§ **Task item**
The line containing "PgInvariant.v" and every line after it, through the last one below: output exactly these and nothing else.
-------- Records
(* ===== verification/_CoqProject ===== *)
-Q . S2P
Prelude.v
GoTime.v
Strconv.v
Job.v
StorageI.v
Memory.v
MemoryInv.v
MemoryFlow.v
MemoryQueue.v
MemoryHistory.v
MemoryLife.v
MemoryProps.v
StorageSpec.v
Retry.v
Handler.v
Json.v
Engine.v
EngineProps.v
EngineControl.v
Recurring.v
ConfigFile.v
Api.v
OpenApi.v
Routes.v
Startup.v
Cli.v
ApiProps.v
RoutesProps.v
Turns.v
AppProps.v
RedisServer.v
RedisCodec.v
Redis.v
RedisTyped.v
RedisRun.v
RedisSpec.v
RedisFlow.v
RedisProps.v
PgServer.v
PgSql.v
Postgres.v
PgRun.v
PgSpec.v
PgIsolation.v
PgInvariant.v
PgStatements.v
PgSafe.v
PgAtomic.v
PgFlow.v
PgProps.v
----------------
§ **Response to the exercise**
PgInvariant.v
PgStatements.v
PgSafe.v
PgAtomic.v
PgFlow.v
PgProps.v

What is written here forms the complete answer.